La luz que se filtraba a través de la puerta entreabierta de mi cuarto, los ruidos de la casa cada vez más tenues y por último, siempre, los pasos ligeros de mi madre mientras me quedaba dormido.

18

La calle estaba desierta y brillante a causa de la lluvia.

No sé cuánto duró, pero debió ser bastante rato, porque ella me preguntó, en un momento dado, si iba todo bien.

– Sí, todo bien. ¿Por qué? ¿He hecho algo raro?

– ¿Raro? Parecía una escena de El exorcista. Movías los labios, cambiabas de expresión, vamos, que parecía que estabas hablando con alguien aunque no emitieras ningún sonido.

Permaneció unos instantes mirándome, antes de proseguir.

– No estarás loco, ¿no?

Lo dijo sonriendo, pero juraría que había tenido un momento de duda.

– ¿De verdad que parecía que estaba hablando con alguien?

– Mmmh… -hizo ella, moviendo vigorosamente la cabeza hacia delante.

– Cuando tu perro ha levantado la cabeza para dejarse acariciar la garganta ha hecho el mismo, idéntico gesto que hacía el pastor alemán de mi abuelo, hace muchísimos años.

– Nunca se deja acariciar la garganta. Le caes bien, es algo poco frecuente.

– Ese gesto me ha hecho recordar, todas juntas, un montón de cosas de mi infancia. Algunas las he recordado ahora mismo, después de treinta años. No me extraña que hayas dicho que parecía que estaba hablando solo.

Volvimos a caminar, en la misma formación: Nadia, en el centro; Pino-Baskerville, a su izquierda; yo, a su derecha.

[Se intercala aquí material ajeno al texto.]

Fixpoint sorted {A : Type} (key : A -> Q) (l : list A) : list A :=
  match l with
  | [] => []
  | x :: l' => insert_by key x (sorted key l')
  end.

(** ** Floats *)

Definition binary64 : Set := PrimFloat.float.

(** The exact value of a finite float; inf and nan have none. *)
Definition exact (x : binary64) : option Q :=
  match Prim2SF x with
  | S754_zero _ => Some 0
  | S754_finite s m e =>
      let n := if s then Zneg m else Zpos m in
      Some (match e with
            | Z0 => n # 1
            | Zpos p => (n * Z.pow_pos 2 p) # 1
            | Zneg p => n # (Pos.pow 2 p)
            end)
  | S754_infinity _ | S754_nan => None
  end.

(** [float(n)] of an int: the nearest float, ties to even, and
    [OverflowError] when that is beyond the largest float. *)
Definition float_of_int (n : Z) : result binary64 :=
  match binary_normalize prec emax n 0 false with
  | S754_infinity _ => Raise OverflowError
  | sf => Ok (SF2Prim sf)
  end.

(** [sum(xs)] of floats: left to right, starting from 0 (CPython up to
    3.11; later versions compensate the rounding of a float sum). *)
Definition sum_floats (xs : list binary64) : binary64 :=
  fold_left PrimFloat.add xs 0%float.

(** A value of the request's [weights] dict, as the JSON decoder hands it
    over: a float (the literal [1e400] arrives as inf), an int, a bool, a
    str, [None], a list or a dict.  A str carries what [float()] reads from
    its text, [None] when the text is not a number. *)
Inductive pyvalue : Type :=
| PyFloat (x : binary64)
| PyInt (n : Z)
| PyBool (b : bool)
| PyStr (s : string) (parsed : option binary64)
| PyNone
| PyList
| PyDict.

(** [float(v)]. *)
Definition float (v : pyvalue) : result binary64 :=
  match v with
  | PyFloat x => Ok x
  | PyInt n => float_of_int n
  | PyBool b => Ok (if b then 1%float else 0%float)
  | PyStr _ (Some x) => Ok x
  | PyStr _ None => Raise ValueError
  | PyNone | PyList | PyDict => Raise (Builtin TypeError)
  end.

(** ** Data model *)

(** The six component scores attached to a ranked candidate. *)
Record ComponentScores : Type := {
  financial : Q;
  trust : Q;
  service : Q;
  customer_satisfaction : Q;
  reliability : Q;
  speed : Q
}.

(** The request body of POST /quote.  [req_weights] is the [weights] field
    after the handler's [isinstance(req.weights, dict)] test. *)
Record QuoteRequest : Type := {
  from_currency : string;
  to_currency : string;
  amount : Q;
  criteria : option (list string);
  top_n : option Z;
  req_weights : option (dict pyvalue)
}.

(** Lines 80-87. *)
Definition default_weights : dict binary64 :=
  [("fees_fx", 0.5%float); ("trust", 0.15%float); ("service", 0.15%float);
   ("customer_satisfaction", 0.1%float); ("reliability", 0.06%float);
   ("speed", 0.04%float)].

(** Lines 91-93: the loop over [req_weights.items()]. *)
Fixpoint merge_items (merged : dict binary64) (items : dict pyvalue)
  : result (dict binary64) :=
  match items with
  | [] => Ok merged
  | (k, v) :: rest =>
      if dict_mem merged k
      then x <- float v ;; merge_items (dict_set merged k x) rest
      else merge_items merged rest
  end.
(** An unterminated last line that decodes is counted with a line feed it
    does not have: the cursor ends one byte beyond the end of the file, and
    the next read of the unchanged file takes that for a truncation and
    delivers the whole file again. *)
Lemma unterminated_line_is_redelivered :
  let r1 := readNewInboxMessages parseNumeral (Some "7") None in
  let r2 := readNewInboxMessages parseNumeral (Some "7") (snd r1) in
  r1 = ([7], Some 2) /\ strlen "7" = 1 /\ r2 = ([7], Some 2).
Proof. vm_compute. repeat split; reflexivity. Qed.

(** C2, at a failing input.  The cursor passes a record that no line feed
    ends.  The writer is caught in the middle of the record [75]: the inbox
    holds [7], one byte and no line feed.  The read delivers the message 7
    and stores the cursor 2, one byte beyond the end of the file: the cursor
    has advanced, and not past the line feed of a parsed record.  The writer
    then finishes the line.  The reads that follow start at offset 2, find
    the line feed alone and deliver nothing: the record 75, which a reader
    that waits for the line feed delivers, never arrives. *)
Lemma partial_record_is_consumed :
  let f1 := "7" in
  let f2 := "75" +:+ nl in
  let r1 := readNewInboxMessages parseNumeral (Some f1) None in
  let r2 := readNewInboxMessages parseNumeral (Some f2) (snd r1) in
  let r3 := readNewInboxMessages parseNumeral (Some f2) (snd r2) in
  includes nl f1 = false /\ strlen f1 = 1 /\ startsWith f1 f2 = true /\
  r1 = ([7], Some 2) /\ r2 = ([], Some 2) /\ r3 = ([], Some 2) /\
  fst (readNewInboxMessages parseNumeral (Some f2) None) = [75].
Proof. vm_compute. repeat split; reflexivity. Qed.

(** C3, at a failing input.  The inbox only grows: it holds [1], then
    [1x], a line feed and [2], and is then left alone.  The stored cursor
    goes 2, 5, 0: after the second read it is one byte beyond the end of the
    file, and the third read, of a file that has not shrunk, resets it. *)
Lemma cursor_regresses_without_shrinking :
  let f1 := "1" in
  let f2 := "1x" +:+ nl +:+ "2" in
  let r1 := readNewInboxMessages parseNumeral (Some f1) None in
  let r2 := readNewInboxMessages parseNumeral (Some f2) (snd r1) in
  let r3 := readNewInboxMessages parseNumeral (Some f2) (snd r2) in
  startsWith f1 f2 = true /\ strlen f2 = 4 /\
  r1 = ([1], Some 2) /\ r2 = ([2], Some 5) /\ r3 = ([], Some 0).
Proof. vm_compute. repeat split; reflexivity. Qed.

End Inbox.

(** ** The machine: files of the team directory, locals of the loop, effects *)
Module Machine.
Import Js Types.

(** The partial patch of [updateTask]: a field that is [None] is left as it
    is. *)
Record TaskFileUpdate := {
  u_status : option TaskStatus;
  u_metadata : option (gmap string MetaValue);
  u_claimedBy : option string;
  u_claimedAt : option N;
  u_claimPid : option N
}.

Definition noUpdate : TaskFileUpdate :=
  {| u_status := None; u_metadata := None; u_claimedBy := None;
     u_claimedAt := None; u_claimPid := None |}.

Definition statusUpdate (s : TaskStatus) : TaskFileUpdate :=
  {| u_status := Some s; u_metadata := None; u_claimedBy := None;
     u_claimedAt := None; u_claimPid := None |}.

(** A file of the task directory, by what the store reads from it: a task,
    a failure sidecar (the record of its four fields), or text that
    [JSON.parse] rejects.  A JSON document that is neither a task nor a
    sidecar is outside the directories modelled. *)
Inductive Doc :=
| TaskDoc (t : TaskFile)
| FailureDoc (f : TaskFailureSidecar)
| OtherDoc.

(** A directory: its entries in listing order, each name once. *)
Definition Dir := list (string * Doc).

Definition lookupFile (name : string) (dir : Dir) : option Doc :=
  match find (fun entry => String.eqb (fst entry) name) dir with
  | Some entry => Some (snd entry)
  | None => None
  end.

(** Write-then-rename over [name]: the entry is replaced where it stands,
    a new one comes last. *)
Fixpoint writeFile (name : string) (doc : Doc) (dir : Dir) : Dir :=
  match dir with
  | [] => [(name, doc)]
  | (n, d) :: rest =>
      if String.eqb n name then (name, doc) :: rest
      else (n, d) :: writeFile name doc rest
  end.

(** What the daemon writes, in order: the observable trace of a run (kept
    beside the files, which hold only the last write). *)
Inductive Event :=
| TaskWritten (taskId : string) (before : TaskFile) (updates : TaskFileUpdate)
| FailureWritten (sidecar : TaskFailureSidecar)
| OutboxAppended (m : OutboxMessage)
| HeartbeatWritten (h : HeartbeatData)
| ChildSpawned (prompt : string).

Record State := {
  (* the files *)
  dir : Dir;
  outbox : list OutboxMessage;
  heartbeat : option HeartbeatData;
  inboxFile : option string;
  inboxCursor : option N;
  workFiles : list (string * string);
  (* the locals of [runBridge] *)
  consecutiveErrors : N;
  idleNotified : bool;
  quarantineNotified : bool;
  activeChild : bool;
  (* the trace *)
  trace : list Event
}.

Definition set_dir (v : Dir) (s : State) : State :=
  {| dir := v; outbox := outbox s; heartbeat := heartbeat s;
     inboxFile := inboxFile s; inboxCursor := inboxCursor s;
     workFiles := workFiles s; consecutiveErrors := consecutiveErrors s;
     idleNotified := idleNotified s;
     quarantineNotified := quarantineNotified s;
     activeChild := activeChild s; trace := trace s |}.

Definition set_outbox (v : list OutboxMessage) (s : State) : State :=
  {| dir := dir s; outbox := v; heartbeat := heartbeat s;
     inboxFile := inboxFile s; inboxCursor := inboxCursor s;
     workFiles := workFiles s; consecutiveErrors := consecutiveErrors s;
     idleNotified := idleNotified s;
     quarantineNotified := quarantineNotified s;
     activeChild := activeChild s; trace := trace s |}.

Definition set_heartbeat (v : option HeartbeatData) (s : State) : State :=
  {| dir := dir s; outbox := outbox s; heartbeat := v;
     inboxFile := inboxFile s; inboxCursor := inboxCursor s;
     workFiles := workFiles s; consecutiveErrors := consecutiveErrors s;
     idleNotified := idleNotified s;
     quarantineNotified := quarantineNotified s;
     activeChild := activeChild s; trace := trace s |}.

Definition set_inboxCursor (v : option N) (s : State) : State :=
  {| dir := dir s; outbox := outbox s; heartbeat := heartbeat s;
     inboxFile := inboxFile s; inboxCursor := v;
     workFiles := workFiles s; consecutiveErrors := consecutiveErrors s;
     idleNotified := idleNotified s;
     quarantineNotified := quarantineNotified s;
     activeChild := activeChild s; trace := trace s |}.

Definition set_workFiles (v : list (string * string)) (s : State) : State :=
  {| dir := dir s; outbox := outbox s; heartbeat := heartbeat s;
     inboxFile := inboxFile s; inboxCursor := inboxCursor s;
     workFiles := v; consecutiveErrors := consecutiveErrors s;
     idleNotified := idleNotified s;
     quarantineNotified := quarantineNotified s;
     activeChild := activeChild s; trace := trace s |}.

Definition set_consecutiveErrors (v : N) (s : State) : State :=
  {| dir := dir s; outbox := outbox s; heartbeat := heartbeat s;
     inboxFile := inboxFile s; inboxCursor := inboxCursor s;
     workFiles := workFiles s; consecutiveErrors := v;
     idleNotified := idleNotified s;
     quarantineNotified := quarantineNotified s;
     activeChild := activeChild s; trace := trace s |}.

Definition set_idleNotified (v : bool) (s : State) : State :=
  {| dir := dir s; outbox := outbox s; heartbeat := heartbeat s;
     inboxFile := inboxFile s; inboxCursor := inboxCursor s;
     workFiles := workFiles s; consecutiveErrors := consecutiveErrors s;
     idleNotified := v;
     quarantineNotified := quarantineNotified s;
     activeChild := activeChild s; trace := trace s |}.

Definition set_quarantineNotified (v : bool) (s : State) : State :=
  {| dir := dir s; outbox := outbox s; heartbeat := heartbeat s;
     inboxFile := inboxFile s; inboxCursor := inboxCursor s;
     workFiles := workFiles s; consecutiveErrors := consecutiveErrors s;
     idleNotified := idleNotified s;
     quarantineNotified := v;
     activeChild := activeChild s; trace := trace s |}.

Definition set_activeChild (v : bool) (s : State) : State :=
  {| dir := dir s; outbox := outbox s; heartbeat := heartbeat s;
     inboxFile := inboxFile s; inboxCursor := inboxCursor s;
     workFiles := workFiles s; consecutiveErrors := consecutiveErrors s;
     idleNotified := idleNotified s;
     quarantineNotified := quarantineNotified s;
     activeChild := v; trace := trace s |}.

Definition emit (e : Event) (s : State) : State :=
  {| dir := dir s; outbox := outbox s; heartbeat := heartbeat s;
     inboxFile := inboxFile s; inboxCursor := inboxCursor s;
     workFiles := workFiles s; consecutiveErrors := consecutiveErrors s;
     idleNotified := idleNotified s;
     quarantineNotified := quarantineNotified s;
     activeChild := activeChild s; trace := trace s ++ [e] |}.

(** A computation returns a value or throws, and leaves a state either
    way: what was written before a throw stays written. *)
Inductive Result (A : Type) :=
| Ok (a : A)
| Throw (message : string).
Arguments Ok {A} a.
Arguments Throw {A} message.

Definition M (A : Type) : Type := State -> Result A * State.

Definition ret {A : Type} (a : A) : M A := fun s => (Ok a, s).

Definition throw {A : Type} (message : string) : M A :=
  fun s => (Throw message, s).

Definition bind {A B : Type} (c : M A) (k : A -> M B) : M B :=
  fun s =>
    match c s with
    | (Ok a, s') => k a s'
    | (Throw message, s') => (Throw message, s')
    end.

(** [try { c } catch (err) { handler(err.message) }] *)
Definition tryCatch {A : Type} (c : M A) (handler : string -> M A) : M A :=
  fun s =>
    match c s with
    | (Ok a, s') => (Ok a, s')
    | (Throw message, s') => handler message s'
    end.

Definition gets {A : Type} (f : State -> A) : M A := fun s => (Ok (f s), s).

Definition modify (f : State -> State) : M unit := fun s => (Ok tt, f s).

Declare Scope machine_scope.
Delimit Scope machine_scope with machine.
Notation "'let!' x := c 'in' k" := (bind c (fun x => k))
  (at level 10, x name, c at level 200, k at level 200) : machine_scope.
Notation "c ;; k" := (bind c (fun _ => k))
  (at level 100, k at level 200, right associativity) : machine_scope.

End Machine.

(** ** Task store (task-file-ops.ts) *)
Module TaskStore.
Import Js Types Machine.

(** *** Listing the task ids *)

Definition digitOf (c : ascii) : option Z :=
  let n := Z.of_N (N_of_ascii c) in
  if ((48 <=? n) && (n <=? 57))%Z then Some (n - 48)%Z else None.

(** The value of the longest prefix of decimal digits; [acc] is [None]
    until a digit has been read. *)
Fixpoint digitsPrefix (acc : option Z) (s : string) : option Z :=
  match s with
  | "" => acc
  | String c r =>
      match digitOf c with
      | Some d =>
          digitsPrefix
            (Some (10 * match acc with Some v => v | None => 0 end + d)%Z) r
      | None => acc
      end
  end.

(** [parseInt(s, 10)]: leading white space is skipped, a sign is read, then
    the longest run of digits; [None] is NaN.  The value is the exact
    integer (a double is exact up to 2^53). *)
Definition parseInt (s : string) : option Z :=
  match trimStart s with
  | String "-" r => option_map Z.opp (digitsPrefix None r)
  | String "+" r => digitsPrefix None r
  | r => digitsPrefix None r
  end.

(** [f.replace('.json', '')]: the first occurrence is removed. *)
Fixpoint removeFirst (pat s : string) : string :=
  if startsWith pat s then drop (String.length pat) s
  else match s with
       | "" => ""
       | String c r => String c (removeFirst pat r)
       end.

(** The filter of [listTaskIds] on a directory entry. *)
Definition isTaskFileName (f : string) : bool :=
  endsWith ".json" f && negb (includes ".tmp." f) &&
  negb (includes ".failure." f).

Definition candidateIds (names : list string) : list string :=
  map (removeFirst ".json") (List.filter isTaskFileName names).

Section Listing.
(** [a.localeCompare(b)]: negative, zero or positive. *)
Variable localeCompare : string -> string -> Z.

(** The comparator handed to [sort]. *)
Definition compareIds (a b : string) : Z :=
  match parseInt a, parseInt b with
  | Some numA, Some numB => (numA - numB)%Z
  | _, _ => localeCompare a b
  end.

(** [Array.prototype.sort] is stable; for a comparator that orders the
    elements consistently its result is that of any stable sort, here the
    insertion sort. *)
Fixpoint insertId (x : string) (l : list string) : list string :=
  match l with
  | [] => [x]
  | y :: l' =>
      if (compareIds x y <=? 0)%Z then x :: y :: l' else y :: insertId x l'
  end.

Definition sortIds (l : list string) : list string :=
  fold_right insertId [] l.

(** [listTaskIds], from the entries of the team's task directory. *)
Definition listTaskIds (names : list string) : list string :=
  sortIds (candidateIds names).

(** The comparator orders the elements of [l] consistently: any two are
    comparable and the order is transitive. *)
Definition before (a b : string) : Prop := (compareIds a b <= 0)%Z.

Definition consistent (l : list string) : Prop :=
  (forall a b, In a l -> In b l -> before a b \/ before b a) /\
  (forall a b c, In a l -> In b l -> In c l ->
                 before a b -> before b c -> before a c).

– Yo no recuerdo apenas nada de mi infancia. Creo que no fue ni feliz ni infeliz, pero sólo lo digo porque no recuerdo momentos especialmente tristes ni especialmente alegres. Si los tuve, los he olvidado, tanto los unos como los otros. Es difícil de explicar, pero hay cosas que sé que ocurrieron y por eso digo que las recuerdo. Pero, en realidad, no recuerdo nada, de verdad. Es como si conociese las cosas que me pasaron en esa parte de mi vida sólo porque alguien me las ha contado. A veces, me parece que tengo los recuerdos de una infancia que no fue la mía -dijo Nadia.

– Sé a qué te refieres. Es algo parecido a cuando te preguntas si una cosa ha ocurrido de verdad o la has soñado.

– Justo, es lo mismo. Creo que mi madre organizó un par de veces una fiestecita para celebrar mi cumpleaños, pero si me preguntas qué pasó en esas fiestas, quién vino, o cuántos años cumplía, no sabría qué responderte. A veces esto me produce una sensación de vértigo casi insoportable.

– ¿Recuerdas mejor otros periodos de tu vida?

– Sí. No sé si es una bendición o una desgracia, pero recuerdo perfectamente la época en la que empecé a trabajar de puta.

– ¿Cuándo fue? -le pregunté, esforzándome en mantener un tono lo más neutro posible. Ella ignoró la pregunta.

– Sabes, la explicación de mis así llamadas elecciones no tiene nada de dramático. Más bien diría que es banal, y también algo triste.

Hice un gesto con la mano, como para apartar algo. Fue involuntario y apenas esbozado, pero ella lo notó perfectamente.

– Vale, a paseo con los adjetivos. Lo que quiero decir es que no puedo echarle la culpa de mi destino a nadie ni a ningún acontecimiento. A mi familia, por ejemplo.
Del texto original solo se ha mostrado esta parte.